The exceptional stock market gains over the past three decades are to continue, says Michael Smolyansky of the Federal Reserve Board. The increase in stock prices between 1989 and 2019 was largely due to a reduction in interest expenses and corporate tax rates, he finds. Lower interest rates and corporate tax rates explain over 40% of the real growth in corporate profits. Further, the decline in risk-free rates fully explains the rise in price-to-earnings (P/E) multiples over this time period. Stock price growth must come from either earnings growth or an expansion in P/E multiples. Because interest and tax rates are unlikely to continue falling, profits and stock prices are likely to rise more slowly in the future than they have in the past few decades, the author concludes.
Chart courtesy of Federal Reserve Board
“[T]he second phase of the inflation process is now starting to become stronger. Workers have so far lost out from the inflation shock, seeing large real wage declines, which is triggering a sustained wage ‘catch-up’ process as they try to recover their losses… And since wage bargaining in many European countries is multi-annual and inertial, this process will naturally play out over several years… While this ‘catch-up’ has long been factored into our inflation outlook, the effect on inflation from rising wages has recently been amplified by lower productivity growth than we had previously projected, which is leading to higher unit labor costs. Alongside past upward surprises, this is a key reason why we recently revised up our projections for core inflation, even though our expectations for wages remained broadly the same,” said Christine Lagarde, president of the European Central Bank.

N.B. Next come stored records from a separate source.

(** The characters of a CSI code before its final byte are not final
    bytes; in particular none of them is ["m"]. *)
Lemma CsiCode_body (body : jsstring) (f : char) :
  CsiCode (body ++ [f]) ->
  is_final f = true /\ forall c, In c body -> is_final c = false.
Proof.
  intros (ps & ims & f' & Heq & Hps & Hims & Hf).
  rewrite app_assoc in Heq. apply app_inj_tail in Heq as [-> ->].
  split; [exact Hf|].
  intros c Hin. apply in_app_or in Hin as [Hin|Hin].
  - apply param_not_final. rewrite forallb_forall in Hps. now apply Hps.
  - apply intermediate_not_final. rewrite forallb_forall in Hims. now apply Hims.
Qed.

Lemma CsiCode_params (ps : jsstring) (f : char) :
  forallb is_param ps = true -> is_final f = true -> CsiCode (ps ++ [f]).
Proof. intros Hps Hf. now exists ps, [], f. Qed.

End Sgr.

Section Translation.

(** Every name of the table is a non-empty text without newlines. *)
Lemma friendly_name_plain (x : option N) (name : jsstring) :
  _tryGetSgrFriendlyName x = Some name ->
  truthy_string name = true /\ flat_map encode_newline name = name.
Proof.
  destruct x as [[|p]|]; cbn; try discriminate.
  repeat (destruct p as [p|p|]; cbn; try discriminate);
    intros [= <-]; split; reflexivity.
Qed.

Lemma parseInt_digits (ds : jsstring) :
  ds <> [] -> forallb is_digit ds = true ->
  parseInt ds = Some (parse_digits 0 ds).
Proof.
  intros Hne Hds. destruct ds as [|d ds]; [contradiction|].
  cbn [forallb] in Hds. apply andb_true_iff in Hds as [Hd _].
  unfold parseInt. now rewrite Hd.
Qed.

(** Leading zeros do not change the number that is read. *)
Lemma parseInt_leading_zeros (k : nat) (ds : jsstring) :
  ds <> [] -> forallb is_digit ds = true ->
  parseInt (repeat 0x30 k ++ ds) = parseInt ds.
Proof.
  intros Hne Hds. rewrite (parseInt_digits ds Hne Hds).
  rewrite parseInt_digits.
  - f_equal. induction k as [|k IH]; [reflexivity|]. exact IH.
  - destruct k; [exact Hne | discriminate].
  - rewrite forallb_app, Hds, andb_true_r.
    induction k as [|k IH]; [reflexivity | exact IH].
Qed.

(** The leftmost match of the SGR pattern in a text that ends in a run of
    digits and ["m"], when ["m"] occurs nowhere before and the run is not
    preceded by a digit: it is that run with its ["m"]. *)
Lemma exec_sgr_trailing (before ds : jsstring) :
  (forall c, In c before -> c <> 0x6d) ->
  is_digit (last before 0x3b) = false ->
  ds <> [] -> forallb is_digit ds = true ->
  exec _sgrRegExp (before ++ ds ++ [0x6d]) =
  Some {| matched := ds ++ [0x6d]; group1 := Some ds |}.
Proof.
  intros Hm Hlast Hne Hds.
  rewrite exec_skip.
  - rewrite (exec_here _ _ _ (matcher_sgr_digits ds [] Hne Hds)).
    unfold result_of. cbn [fst snd].
    now rewrite between_nil, between_app.
  - intros p1 p2 -> Hp2.
    destruct (matcher _sgrRegExp (p2 ++ ds ++ [0x6d])) as [[marks e]|] eqn:Hmatch;
      [|reflexivity].
    apply matcher_sgr_inv in Hmatch as (ds' & _ & Hds' & Heq & _).
    rewrite app_assoc in Heq.
    apply split_last_unique in Heq as [-> _].
    + rewrite forallb_app in Hds'. apply andb_true_iff in Hds' as [Hp2d _].
      rewrite (last_app_nonempty p1 p2 _ Hp2) in Hlast.
      rewrite (forallb_last is_digit p2 _ Hp2 Hp2d) in Hlast. discriminate.
    + intros Hin. apply in_app_or in Hin as [Hin|Hin].
      * apply (Hm 0x6d); [|reflexivity]. apply in_or_app. now right.
      * rewrite forallb_forall in Hds. now specialize (Hds _ Hin).
Qed.
(** X8. A batch of [Deleted] events removes the records of the named files
    from the store and leaves every other record as it was; the scan that
    ends the handler has no file to scan, so no file is read. *)
Theorem deleted_files_leave_the_store :
  forall fs accepted parse settings sched asTextDocument fuel changes
         (store : gmap string ScssDocument),
    (forall queue, sched queue ≡ₚ queue) ->
    (forall c, In c changes -> fe_type c = Deleted) ->
    exists st,
      onDidChangeWatchedFiles fs accepted parse settings sched asTextDocument
        (S fuel) changes store = Some (Completed st)
      /\ st_reads st = []
      /\ forall u, (In u (map fe_uri changes) -> st_store st !! u = None)
                   /\ (~ In u (map fe_uri changes) -> st_store st !! u = store !! u).
Proof.
  intros fs accepted parse settings sched asTextDocument fuel changes store Hperm Hdel.
  destruct (loop_deletes parse asTextDocument changes store [] Hdel)
    as (store' & Hl & Hs).
  exists (mkScanState store' []). unfold onDidChangeWatchedFiles. rewrite Hl.
  split; [by apply scan_nothing|]. by split.
Qed.

Lemma deleted_files_leave_the_store_witness :
  exists st,
    onDidChangeWatchedFiles goneFs acceptedScss (parseScss goneFs) followImports fifo
      asPlainText 1 [mkFileEvent variablesUri Deleted] staleStore
    = Some (Completed st)
    /\ st_reads st = []
    /\ forall u, (In u [variablesUri] -> st_store st !! u = None)
                 /\ (~ In u [variablesUri] -> st_store st !! u = staleStore !! u).
Proof.
  apply (deleted_files_leave_the_store goneFs acceptedScss (parseScss goneFs)
           followImports fifo asPlainText 0 [mkFileEvent variablesUri Deleted]
           staleStore).
  - intros queue. reflexivity.
  - intros c [<-|[]]. reflexivity.
Defined.

(** X9. A batch of [Changed] events for files that are in the store hands
    the stored documents to [update] and reads no file: when no parse fails
    the handler completes without a call of [readFile], nothing is scanned,
    and every file that was in the store still is. When the files of the
    batch are distinct (and the store is keyed by the URI of its documents,
    which they keep as text documents), the record of each of them is the
    parse of the document that was stored, and every other record is as it
    was. *)
Theorem changed_files_are_not_read :
  forall fs accepted parse settings sched asTextDocument fuel changes
         (store : gmap string ScssDocument),
    (forall queue, sched queue ≡ₚ queue) ->
    (forall d, exists r, parse d = Ok r) ->
    (forall c, In c changes -> fe_type c = Changed) ->
    (forall c, In c changes -> is_Some (store !! fe_uri c)) ->
    exists st,
      onDidChangeWatchedFiles fs accepted parse settings sched asTextDocument
        (S fuel) changes store = Some (Completed st)
      /\ st_reads st = []
      /\ (forall u, is_Some (store !! u) -> is_Some (st_store st !! u))
      /\ ((forall d, td_uri (asTextDocument d) = d_uri d) ->
          (forall k d, store !! k = Some d -> d_uri d = k) ->
          NoDup (map fe_uri changes) ->
          forall u,
            (In u (map fe_uri changes) ->
             exists d r, store !! u = Some d /\ parse (asTextDocument d) = Ok r
                         /\ st_store st !! u = Some r)
            /\ (~ In u (map fe_uri changes) -> st_store st !! u = store !! u)).
Proof.
  intros fs accepted parse settings sched asTextDocument fuel changes store
    Hperm Hparse Hch Hin.
  destruct (loop_changes parse asTextDocument changes store store Hparse Hch Hin)
    as (store' & Hl & Hs); [done|].
  exists (mkScanState store' []). unfold onDidChangeWatchedFiles. rewrite Hl.
  split; [by apply scan_nothing|]. split; [done|]. split; [done|].
  intros Hast Hkey Hnd.
  destruct (loop_reparses parse asTextDocument changes store store Hast Hkey Hparse
              Hch Hin Hnd) as (store'' & Hl' & Hs'); [done|].
  rewrite Hl in Hl'. injection Hl' as <-. exact Hs'.
Qed.

Lemma changed_files_are_not_read_witness :
  exists st,
    onDidChangeWatchedFiles goneFs acceptedScss (parseScss goneFs) followImports fifo
      asPlainText 1 [mkFileEvent variablesUri Changed] staleStore
    = Some (Completed st)
    /\ st_reads st = []
    /\ (forall u, is_Some (staleStore !! u) -> is_Some (st_store st !! u))
    /\ ((forall d, td_uri (asPlainText d) = d_uri d) ->
        (forall k d, staleStore !! k = Some d -> d_uri d = k) ->
        NoDup (map fe_uri [mkFileEvent variablesUri Changed]) ->
        forall u,
          (In u (map fe_uri [mkFileEvent variablesUri Changed]) ->
           exists d r, staleStore !! u = Some d
                       /\ parseScss goneFs (asPlainText d) = Ok r
                       /\ st_store st !! u = Some r)
          /\ (~ In u (map fe_uri [mkFileEvent variablesUri Changed]) ->
              st_store st !! u = staleStore !! u)).
Proof.
  apply (changed_files_are_not_read goneFs acceptedScss (parseScss goneFs)
           followImports fifo asPlainText 0 [mkFileEvent variablesUri Changed]
           staleStore).
  - intros queue. reflexivity.
  - intros d. eexists. reflexivity.
  - intros c [<-|[]]. reflexivity.
  - intros c [<-|[]]. eexists. reflexivity.
Defined.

“Two features of the current business cycle are contributing to this dynamic – and both could linger, too. The first is the resilience of employment relative to GDP growth. Typically, we would have expected slowing economic growth over the last year to have somewhat reduced employment growth. But for the last three quarters in particular, the labour market has been performing better than an ‘Okun’s law’-based regularity would suggest…. The second feature contributing to weaker aggregate productivity is the composition of employment growth, which is concentrated in sectors with structurally low productivity growth. Since the pandemic, employment has grown most in construction and the public sector, both of which have seen a decline in productivity, and in services, which has seen only meager productivity growth. These trends could also persist in some of these sectors over the next few years given the relative weakness of manufacturing and long-term shifts towards employment in services. All this means that we will face several years of rising nominal wages, with unit labor cost pressures exacerbated by subdued productivity growth.”